DirectedEvolution comments on Making DALL-E Count

DirectedEvolution 22 Jul 2022 19:02 UTC
15 points
1
I started by replicating my experiments using “The number [digit]” from 0-10 and including 100. Interestingly, DALL-E is 100% accurate until 100, when it throws in an extra zero on one of the images.
What happens if we start doing less common two-digit numbers, like 41, 66, and 87?
DALL-E seems to like duplicating individual digits. I’d guess that this is because all numbers from 60-69 contain at least one 6, so it’s weighted heavily toward having any given digit in images containing “the number [6X]” be a 6.
What if we generate a few more non-duplicate double digits, like 23, 37, and 90?
DALL-E was about 40% accurate here, though if we include the non-duplicate rows above as well, its overall accuracy is 30% in generating double-digit numbers.
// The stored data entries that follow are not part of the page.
(* ===== verification/CA.v ===== *)
(** * [internal/ca]: the certificate authority

    [CACertManager] loads or creates the CA of the MITM proxy and issues one
    certificate per host.  Keys, signatures and the parsing of certificates are
    calls of the outside world; PEM is a parameter.  What is modelled is what
    the package decides: when to create a CA, what goes into its templates, for
    which names, and the cache. *)
From S2P Require Export Container.

(** [pem.EncodeToMemory] and the first block that [pem.Decode] finds. *)
Class Pem := {
  pem_encode : string → bytes → bytes;
  pem_decode : bytes → option bytes;
}.
Class PemOk `{Pem} := pem_round_trip t b : pem_decode (pem_encode t b) = Some b.

(** An issued certificate: the template it was made from, and its key pair. *)
Record Cert := mkCert { certTemplate : CertTemplate; certPEM : bytes; certKeyPEM : bytes }.

Record CACertManager := mkCACertManager {
  caCert : option bytes;
  caKey : option bytes;
  caCertPEM : bytes;
  caKeyPEM : bytes;
  certPath : string;
  keyPath : string;
  certCache : gmap string Cert;
  caKeySize : Z;
}.

Definition second : Z := 1000000000.
Definition hour : Z := 3600 * second.

Definition caTemplate (serial notBefore notAfter : Z) : CertTemplate :=
  mkCertTemplate serial "dandbox CA" ["dandbox"] notBefore notAfter
    ["CertSign"; "KeyEncipherment"; "DigitalSignature"] [] true true [] [].

(** ** Names *)

(** [parseHosts]. *)
Definition parseHosts (host : string) : list string :=
  let host := match SplitHostPort host with Some (h, _) => h | None => host end in
  if HasPrefix host "*." then [host; slice_from host 2]
  else if Contains host "*" then [host]
  else [host; "*." +:+ host].

Definition hostTemplate (host : string) (serial notBefore notAfter : Z) : CertTemplate :=
  let hosts := parseHosts host in
  mkCertTemplate serial host ["dandbox"] notBefore notAfter
    ["KeyEncipherment"; "DigitalSignature"] ["ServerAuth"] false false
    (filter (λ h, ParseIP h = None) hosts) (omap ParseIP hosts).

Section CA.
Context `{World, Pem}.

(** ** Loading, creating, saving *)

Section Create.
Context {S : Type}.

Definition fail {A} (e : string) : M S (string + A) := mret (inl e).

Definition loadCA (m : CACertManager) : M S (string + CACertManager) :=
  certPEM ←[id] call (ReadFile (certPath m));
  keyPEM ←[id] call (ReadFile (keyPath m));
  match pem_decode certPEM with
  | None => fail "failed to decode CA cert PEM"
  | Some cert =>
      err ← call (ParseCertificate cert);
      match err with
      | Some e => fail e
      | None =>
          match pem_decode keyPEM with
          | None => fail "failed to decode CA key PEM"
          | Some der =>
              key ←[String.append "parse CA key: "] call (ParsePKCS8PrivateKey der);
              mret (inr (mkCACertManager (Some cert) (Some key) certPEM keyPEM
                           (certPath m) (keyPath m) (certCache m) (caKeySize m)))
          end
      end
  end.

Definition createCA (m : CACertManager) : M S (string + CACertManager) :=
  let keySize := if (caKeySize m =? 0)%Z then 4096%Z else caKeySize m in
  key ←[String.append "generate CA key: "] call (RsaGenerateKey keySize);
  serial ←[String.append "generate serial: "] call RandSerial;
  t1 ← call TimeNow;
  t2 ← call TimeNow;
  let template := caTemplate serial (t1 - 24 * hour) (t2 + 10 * 365 * 24 * hour) in
  certDER ←[String.append "create CA cert: "] call (CreateCertificate template None key key);
  err ← call (ParseCertificate certDER);
  match err with
  | Some e => fail ("parse CA cert: " +:+ e)
  | None =>
      keyBytes ←[String.append "marshal CA key: "] call (MarshalPKCS8PrivateKey key);
      mret (inr (mkCACertManager (Some certDER) (Some key) (pem_encode "CERTIFICATE" certDER)
                   (pem_encode "PRIVATE KEY" keyBytes)
                   (certPath m) (keyPath m) (certCache m) (caKeySize m)))
  end.

Definition saveCA (m : CACertManager) : M S error :=
  err ← call (WriteFile (certPath m) (caCertPEM m) 420);
  match err with
  | Some e => mret (Some e)
  | None => call (WriteFile (keyPath m) (caKeyPEM m) 384)
  end.

(** Load, or else create and save. *)
Definition openCA (m : CACertManager) : M S (string + CACertManager) :=
  loaded ← loadCA m;
  match loaded with
  | inr m => mret (inr m)
  | inl _ =>
      m ←[String.append "create CA: "] createCA m;
      err ← saveCA m;
      match err with
      | Some e => fail ("save CA: " +:+ e)
      | None => mret (inr m)
      end
  end.

Definition NewCACertManagerWithKeySize (caDir : string) (keySize : Z) : M S (string + CACertManager) :=
  dir ← (if decide (caDir = "") then
           home ← call UserHomeDir;
           mret (match home with
                 | inl e => inl ("get home dir: " +:+ e)
                 | inr home => inr (Join [home; ".config"; "sbxsandbox"; "ca"])
                 end)
         else mret (inr caDir));
  match dir with
  | inl e => fail e
  | inr caDir =>
      err ← call (MkdirAll caDir 448);
      match err with
      | Some e => fail ("create CA dir: " +:+ e)
      | None =>
          openCA (mkCACertManager None None [] [] (Join [caDir; "ca-cert.pem"])
                    (Join [caDir; "ca-key.pem"]) ∅ keySize)
      end
  end.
It’s interesting to me that DALL-E pretty consistently gets the right first digit in the duplicate numbers, but fails on the second digit. Does that pattern continue into three-digit numbers? Let’s try 147, 598, and 953.
Sort of. DALL-E probably sees three-digit numbers relatively rarely, and these particular three-digit numbers almost never. My guess is that its greater success with 147 is because it contains a more common number-pair (14), which is why all its guesses are composed of those two digits. In the latter two samples, it seems to be riffing on the underlying visual similarity of 9, 5, and 6.
So it seems that DALL-E can “count” if we prompt it with “the number X” as long as X is sufficiently common in its training data to “crystallize it” if you will as an entity of its own, having a distinct identity from other similar shapes. But if we feed DALL-E prompts containing uncommon numbers, it’s biased toward low digits (because those are common) and 5-6-9 (because those are visually similar).